* **Task to complete**
Here the job is to return only the lines of the material, exactly, from the first one to the line with "(** A context".

◆ ◆ ◆ ◆ ◆ ◆ ◆

(** The decoder applied to a word in the code. *)
Lemma disasm_aarch64_word bin addr w :
  bin_wf bin → 0 <= addr → addr_to_offset bin addr + 4 <= bin_size bin → bin_size bin < 2 ^ 64 →
  0 <= w < 2 ^ 32 →
  rdn (bin_data bin) (addr_to_offset bin addr) 4 = Some (le_bytes 4 w) →
  ∃ i0, insn_target i0 = 0 ∧ insn_is_conditional i0 = false ∧
    disasm_aarch64 true bin addr = (i ← a64_decode w addr i0; Some (Some i)).
Proof.
  intros Hwf Ha Hs Hb Hw Hrdn. pose proof (addr_to_offset_nonneg bin addr Ha).
  pose proof (wf_size _ Hwf). unfold disasm_aarch64.
  set (off := addr_to_offset bin addr) in *.
  rewrite wrapu_small by lia. rewrite (proj2 (Z.ltb_ge _ _)) by lia. cbv zeta.
  assert (rd32 (at_off (bin_data bin) off) 0 = Some w) as ->.
  { rewrite <- (rd32_le w Hw). unfold rd32, rd16.
    rewrite !rd_at_off, <- !(rd_rdn _ _ _ _ _ Hrdn) by lia. done. }
  cbn [mbind option_bind negb].
  rewrite rdn_at_off, Z.add_0_r, Hrdn by lia. cbn [mbind option_bind].
  destruct (wrn_is_Some (insn_bytes zero_instruction) 0 (le_bytes 4 w)) as [bs ->]; [lia|done|].
  cbn [mbind option_bind]. eexists. split; [|split]; [..|reflexivity]; done.
Qed.

(** ** The properties *)


(** A context over some code, for the witnesses. *)
Definition raw_binary (a : E9Arch) (base : Z) (code : bytes) : E9Binary :=
  Binary code (blen code) base a E9_FORMAT_RAW false false 0 [] zero_ape.

Lemma raw_binary_wf a base code :
  Forall (λ b, (0 <=? b) && (b <? 256) = true) code → 0 <= base < 2 ^ 64 →
  bin_wf (raw_binary a base code).
Proof.
  intros Hc Hb. split; [|split; [apply blen_nonneg|done]|done].
  eapply Forall_impl; [exact Hc|]. intros b. cbn beta. unfold byte_ok. lia.
Qed.


(** Disassembling a range terminates; the instructions follow each
    other from the start of the range without a gap or an overlap, each
    decoded at its own address, and the chain stops only past the end of
    the range or where the decoder returns NULL. *)
Theorem disasm_range_chain alloc bin start end_ :
  bin_wf bin → 0 <= start < end_ → end_ + MAX_INSN_SIZE < 2 ^ 64 →
  ∃ l b, e9_disasm_range alloc (Some bin) start end_ = Some l ∧ chain bin start l b ∧
    (end_ <= b < end_ + MAX_INSN_SIZE ∨
     e9_disasm_instruction (alloc (List.length l)) (Some bin) b = Some None).
Proof.
  intros Hwf Hs He. unfold e9_disasm_range. destruct (Z.leb_spec end_ start); [lia|].
  pose proof (range_loop_safe bin Hwf alloc (Z.to_nat (end_ - start)) end_ start start []) as H'.
  unfold MAX_INSN_SIZE in *.
  apply safely_Some in H' as (l & Hl & b & Hb); [eauto|lia|lia|constructor|lia|lia].
Qed.

Lemma disasm_range_chain_witness :
  ∃ l b, e9_disasm_range (λ _, true)
      (Some (raw_binary E9_ARCH_X86_64 0 [0x55; 0x90; 0xE8; 0; 0; 0; 0; 0xC3])) 0 8 = Some l ∧
    chain (raw_binary E9_ARCH_X86_64 0 [0x55; 0x90; 0xE8; 0; 0; 0; 0; 0xC3]) 0 l b ∧
    (8 <= b < 8 + MAX_INSN_SIZE ∨
     e9_disasm_instruction true
       (Some (raw_binary E9_ARCH_X86_64 0 [0x55; 0x90; 0xE8; 0; 0; 0; 0; 0xC3])) b = Some None).
Proof.
  apply (disasm_range_chain (λ _, true)); [|lia|unfold MAX_INSN_SIZE; lia].
  apply raw_binary_wf; [|lia]. by repeat constructor.
Defined.



(** The x86-64 decoder inverts the encoding of CALL rel32 and JMP
    rel32: five bytes, and the target [addr + 5 + rel]. *)
Theorem x64_branch_roundtrip bin addr op rel :
  bin_wf bin → op ∈ [0xE8; 0xE9] → - 2 ^ 31 <= rel < 2 ^ 31 → 0 <= addr →
  addr_to_offset bin addr + 5 <= bin_size bin →
  rdn (bin_data bin) (addr_to_offset bin addr) 5 = Some (x64_branch op rel) →
  ∃ i, disasm_x64 true bin addr = Some (Some i) ∧ insn_size i = 5 ∧
    insn_category i = (if op =? 0xE8 then E9_INSN_CALL else E9_INSN_JUMP) ∧
    insn_target i = u64 (addr + 5 + rel).
Proof.
  intros Hwf Hop Hrel Ha Hs Hrdn.
  destruct (disasm_x64_branch bin addr op rel) as (i & H1 & _ & H2); eauto.
Qed.

Lemma x64_branch_roundtrip_witness :
  ∃ i, disasm_x64 true (raw_binary E9_ARCH_X86_64 0x1000 (x64_branch 0xE9 (-5))) 0x1000
       = Some (Some i) ∧ insn_size i = 5 ∧ insn_category i = E9_INSN_JUMP ∧
    insn_target i = u64 (0x1000 + 5 + -5).
Proof.
  apply (x64_branch_roundtrip _ _ 0xE9); try done; [|repeat constructor].
  apply raw_binary_wf; [by repeat constructor|lia].
Defined.

(** CBNZ and TBNZ are not recognised: the mask of the CBZ test keeps
    the bit that tells CBZ from CBNZ, so the [is_cbnz] and [is_tbnz] arms are
    dead, and the instruction is neither a conditional jump nor a branch
    with a target. *)
Theorem a64_cbnz_not_recognised addr br imm i :
  match br with A64_CB _ nz _ | A64_TB _ nz _ _ => nz = 1 | _ => False end →
  a64_fields_ok br → insn_target i = 0 →
  ∃ i', a64_decode (a64_encode br imm) addr i = Some i' ∧ insn_target i' = 0 ∧
        insn_category i' ≠ E9_INSN_COND_JUMP.
Proof.
  intros Hnz Hf Ht.
  assert (∃ q r, a64_encode br imm = q * 2 ^ 24 + r ∧ 0 <= r < 2 ^ 24 ∧ q ∈ [53; 181; 55; 183])
    as (q & r & -> & Hr & Hq).
  { pose proof (Z.mod_pos_bound imm (2 ^ a64_width br) ltac:(destruct br; cbn; lia)) as Hm.
    unfold a64_encode. destruct br as [| |?|sf nz rt|b5 nz b40 rt]; try done;
      cbn [a64_width a64_fields_ok] in *; destruct_and?; subst nz.
    - exists (sf * 128 + 53), (imm mod 2 ^ 19 * 2 ^ 5 + rt). split; [lia|]. split; [lia|].
      assert (sf = 0 ∨ sf = 1) as [-> | ->] by lia; repeat constructor.
    - exists (b5 * 128 + 55), (b40 * 2 ^ 19 + imm mod 2 ^ 14 * 2 ^ 5 + rt).
      split; [lia|]. split; [lia|].
      assert (b5 = 0 ∨ b5 = 1) as [-> | ->] by lia; repeat constructor. }
  rewrite !elem_of_cons, elem_of_nil in Hq. destruct Hq as [-> | [-> | [-> | [-> | []]]]];
    (rewrite a64_decode_high; [|lia|rewrite !elem_of_cons, elem_of_nil; by intros [|[|[|[]]]]]);
    cbv zeta; match goal with |- context [?q mod 256 =? 84] =>
      change (q mod 256 =? 84) with false; change (q mod 128 =? 52) with false;
      change (q mod 128 =? 54) with false end;
    cbn [andb]; eexists; (split; [done|]); unfold a64_other; repeat case_match; by split.
Qed.

Lemma a64_cbnz_not_recognised_witness :
  ∃ i', a64_decode (a64_encode (A64_CB 1 1 3) 8) 0x1000 zero_instruction = Some i' ∧
        insn_target i' = 0 ∧ insn_category i' ≠ E9_INSN_COND_JUMP.
Proof. apply a64_cbnz_not_recognised; done. Defined.

End Bin.
Definition sample_patches : list E9BinPatch :=
  [first_patch;
   zero_patch |> set_p_type E9_BINPATCH_CALL |> set_p_offset 6 |> set_p_address 0x1006
     |> set_p_target_addr 0x1002 |> set_p_new_size 5 |> set_p_orig_size 5 |> set_p_id 1;
   zero_patch |> set_p_type E9_BINPATCH_NOP |> set_p_offset 11 |> set_p_address 0x100B
     |> set_p_new_size 3 |> set_p_orig_size 3 |> set_p_id 2].

Definition sample_output : bytes := bin_data sample_binary ++ replicate 4096 0.

Definition ready_session : E9BinPatchSession :=
  Session sample_binary sample_patches 64 None 32 sample_output 16 4112 false 0 "".

Lemma ready_session_ready : session_ready sample_binary ready_session.
Proof.
  split; [| done | done | |].
  - split; try done.
    + intros k p. do 3 (destruct k as [|k]; [by intros [= <-]|]). done.
    + intros p raw. cbn [patches ready_session]. unfold sample_patches.
      rewrite !elem_of_cons, elem_of_nil. by intros [-> | [-> | [-> | []]]] [= <-].
  - unfold ready_session, sample_patches. cbn [patches]. repeat constructor;
      cbn [p_offset p_orig_size p_new_size]; first [by eexists | vm_compute; intros [=] | idtac].
  - repeat constructor; unfold disjoint; cbn; lia.
Qed.

Lemma apply_in_place_witness :
  ∃ s', e9_binpatch_apply (true, true) (λ _, true) (Some ready_session) = Some (0, Some s') ∧
    finalized s' = true ∧ patches s' = patches ready_session ∧
    blen (output s') = blen (output ready_session) ∧
    Forall (in_place E9_ARCH_X86_64 (output s')) (patches ready_session) ∧
    ∀ i, untouched (patches ready_session) i → rd (output s') i = rd (output ready_session) i.
Proof. apply (apply_in_place _ _ sample_binary), ready_session_ready. Defined.
Lemma directory_room data pos e es : directory data pos (e :: es) → pos + 46 < blen data.
Proof.
  intros (pre & rest & -> & -> & He & Hr & _)%directory_cons.
  rewrite !blen_app, (zip_encode_len e He). pose proof (blen_nonneg (z_name e)).
  pose proof (blen_nonneg (z_extra e)). pose proof (blen_nonneg (z_comment e)).
  destruct rest as [|b r]; [done|]. rewrite blen_cons. pose proof (blen_nonneg r). lia.
Qed.

Lemma count_directory data pos es fuel count :
  directory data pos es → blen data - pos <= Z.of_nat fuel →
  count_entries fuel data (blen data) pos count = Some (count + Z.of_nat (List.length es)).
Proof.
  revert pos fuel count. induction es as [|e es IH]; intros pos fuel count Hd Hf.
  - destruct Hd as [_ (pre & post & -> & -> & Hp & Hm)]. cbn [map concat] in *.
    rewrite Z.add_0_r. destruct fuel as [|f]; cbn [count_entries];
      destruct (Z.ltb_spec (blen pre + 46) (blen (pre ++ [] ++ post))); try done; [lia|].
    rewrite blen_app in *. cbn [app] in *.
    unfold memeq. change (blen ZIP_CENTRAL_MAGIC) with 4. rewrite <- (Z.add_0_r (blen pre)) at 1.
    rewrite rdn_app_r by lia. destruct (rdn_is_Some post 0 4) as [x Hx]; [lia..|].
    rewrite Hx. cbn [mbind option_bind]. rewrite bool_decide_false; [done|].
    intros ->. by apply Hm.
  - pose proof (directory_room _ _ _ _ Hd) as Hroom.
    apply directory_cons in Hd as (pre & rest & Hdata & Hpos & He & _ & Hd).
    destruct fuel as [|f]; [pose proof (blen_nonneg data); lia|]. cbn [count_entries].
    rewrite (proj2 (Z.ltb_lt _ _) Hroom). unfold memeq.
    change (blen ZIP_CENTRAL_MAGIC) with 4.
    assert (rdn data pos 4 = Some ZIP_CENTRAL_MAGIC) as -> by (subst; by apply rec_magic).
    assert (next_entry data pos = Some (pos + blen (zip_encode e))) as Hn
      by (subst; by apply rec_next).
    cbn [mbind option_bind]. rewrite bool_decide_true, Hn by done. cbn [mbind option_bind].
    rewrite (IH _ f (count + 1) Hd).
    + cbn [List.length]. f_equal. lia.
    + rewrite zip_encode_len by done. pose proof (blen_nonneg (z_name e)).
      pose proof (blen_nonneg (z_extra e)). pose proof (blen_nonneg (z_comment e)). lia.
Qed.

Lemma fill_directory data pos es :
  directory data pos es →
  fill_entries (λ _, true) (List.length es) data (blen data) pos = Some (map zip_view es).
Proof.
  revert pos. induction es as [|e es IH]; intros pos Hd; [done|].
  pose proof (directory_room _ _ _ _ Hd) as Hroom.
  apply directory_cons in Hd as (pre & rest & Hdata & Hpos & He & _ & Hd).
  cbn [List.length fill_entries]. rewrite (proj2 (Z.ltb_lt _ _) Hroom).
  assert (read_entry true data pos = Some (zip_view e)) as -> by (subst; by apply rec_entry).
  cbn [mbind option_bind].
  assert (next_entry data pos = Some (pos + blen (zip_encode e))) as ->
    by (subst; by apply rec_next).
  cbn [mbind option_bind]. by rewrite (IH _ Hd).
Qed.

(** C36: The ZipOS listing inverts the encoding of a central directory: when the image holds
    the encoded records at the recorded offset, the list is the list of those records, in
    order, and its count is their number. *)
Theorem ape_zipos_roundtrip data i es :
  directory data (zipos_central_dir i) es → zipos_central_dir i ≠ 0 → es ≠ [] →
  e9_ape_zipos_list true (λ _, true) (Some data) (blen data) (Some i) =
  Some (Some (map zip_view es), Z.of_nat (List.length es)).
Proof.
  intros Hd Hi Hes. assert (0 <= zipos_central_dir i) as Hp.
  { destruct Hd as [_ (pre & ? & _ & -> & _)]. apply blen_nonneg. }
  cbn [e9_ape_zipos_list]. rewrite (proj2 (Z.eqb_neq _ _) Hi).
  rewrite (count_directory _ _ es) by (done || lia). cbn [mbind option_bind].
  destruct es as [|e es]; [done|]. rewrite (proj2 (Z.eqb_neq _ _)) by (cbn [List.length]; lia).
  cbn [negb]. rewrite Z.add_0_l, Nat2Z.id, fill_directory by done. done.
Qed.

Lemma c_string_plain l : 0 ∉ l → c_string l = l.
Proof.
  induction l as [|c l IH]; [done|]. rewrite not_elem_of_cons. intros [Hc Hl].
  cbn [c_string]. rewrite (proj2 (Z.eqb_neq c 0)) by done. by rewrite IH.
Qed.

(** A path exists exactly when it is the name of one of the directory's records. *)
Theorem ape_zipos_exists_iff data i es path :
  directory data (zipos_central_dir i) es → zipos_central_dir i ≠ 0 →
  Forall (λ e, 0 ∉ z_name e) es →
  ∃ b, e9_ape_zipos_exists true (λ _, true) (Some data) (blen data) (Some i) (Some path) = Some b ∧
    (b = true ↔ ∃ e, e ∈ es ∧ z_name e = path).
Proof.
  intros Hd Hi Hnul. assert (0 <= zipos_central_dir i) as Hp.
  { destruct Hd as [_ (pre & ? & _ & -> & _)]. apply blen_nonneg. }
  cbn [e9_ape_zipos_exists e9_ape_zipos_list]. rewrite (proj2 (Z.eqb_neq _ _) Hi).
  rewrite (count_directory _ _ es) by (done || lia). cbn [mbind option_bind].
  destruct (decide (es = [])) as [->|Hes].
  { exists false. split; [done|]. split; [done|]. intros (e & ?%elem_of_nil & _). done. }
  destruct (Z.eqb_spec (0 + Z.of_nat (List.length es)) 0) as [E|_].
  { destruct es; [done|cbn [List.length] in E; lia]. }
  cbn [negb]. rewrite Z.add_0_l, Nat2Z.id, fill_directory by done. cbn [mbind option_bind].
  eexists. split; [done|]. rewrite existsb_exists. split.
  - intros (v & Hv & Hb). apply in_map_iff in Hv as (e & <- & He). exists e.
    apply list_elem_of_In in He. split; [done|]. cbn in Hb. apply bool_decide_eq_true in Hb.
    rewrite c_string_plain in Hb; [done|]. by eapply Forall_forall in Hnul.
  - intros (e & He & <-). exists (zip_view e). split.
    + apply in_map, list_elem_of_In. done.
    + cbn. apply bool_decide_eq_true, c_string_plain. by eapply Forall_forall in Hnul.
Qed.

Lemma next_entry_safe data pos :
  bytes_ok data → 0 <= pos → pos + 46 <= blen data →
  safely (next_entry data pos) (λ p, pos + 46 <= p).
Proof.
  intros. unfold next_entry. do 3 (ub_step; ub_call safely_rd16; intros ? ?). cbn. lia.
Qed.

◆ ◆ ◆ ◆ ◆ ◆ ◆

* **Solution to the exercise**
(** The decoder applied to a word in the code. *)
Lemma disasm_aarch64_word bin addr w :
  bin_wf bin → 0 <= addr → addr_to_offset bin addr + 4 <= bin_size bin → bin_size bin < 2 ^ 64 →
  0 <= w < 2 ^ 32 →
  rdn (bin_data bin) (addr_to_offset bin addr) 4 = Some (le_bytes 4 w) →
  ∃ i0, insn_target i0 = 0 ∧ insn_is_conditional i0 = false ∧
    disasm_aarch64 true bin addr = (i ← a64_decode w addr i0; Some (Some i)).
Proof.
  intros Hwf Ha Hs Hb Hw Hrdn. pose proof (addr_to_offset_nonneg bin addr Ha).
  pose proof (wf_size _ Hwf). unfold disasm_aarch64.
  set (off := addr_to_offset bin addr) in *.
  rewrite wrapu_small by lia. rewrite (proj2 (Z.ltb_ge _ _)) by lia. cbv zeta.
  assert (rd32 (at_off (bin_data bin) off) 0 = Some w) as ->.
  { rewrite <- (rd32_le w Hw). unfold rd32, rd16.
    rewrite !rd_at_off, <- !(rd_rdn _ _ _ _ _ Hrdn) by lia. done. }
  cbn [mbind option_bind negb].
  rewrite rdn_at_off, Z.add_0_r, Hrdn by lia. cbn [mbind option_bind].
  destruct (wrn_is_Some (insn_bytes zero_instruction) 0 (le_bytes 4 w)) as [bs ->]; [lia|done|].
  cbn [mbind option_bind]. eexists. split; [|split]; [..|reflexivity]; done.
Qed.

(** ** The properties *)


(** A context over some code, for the witnesses. *)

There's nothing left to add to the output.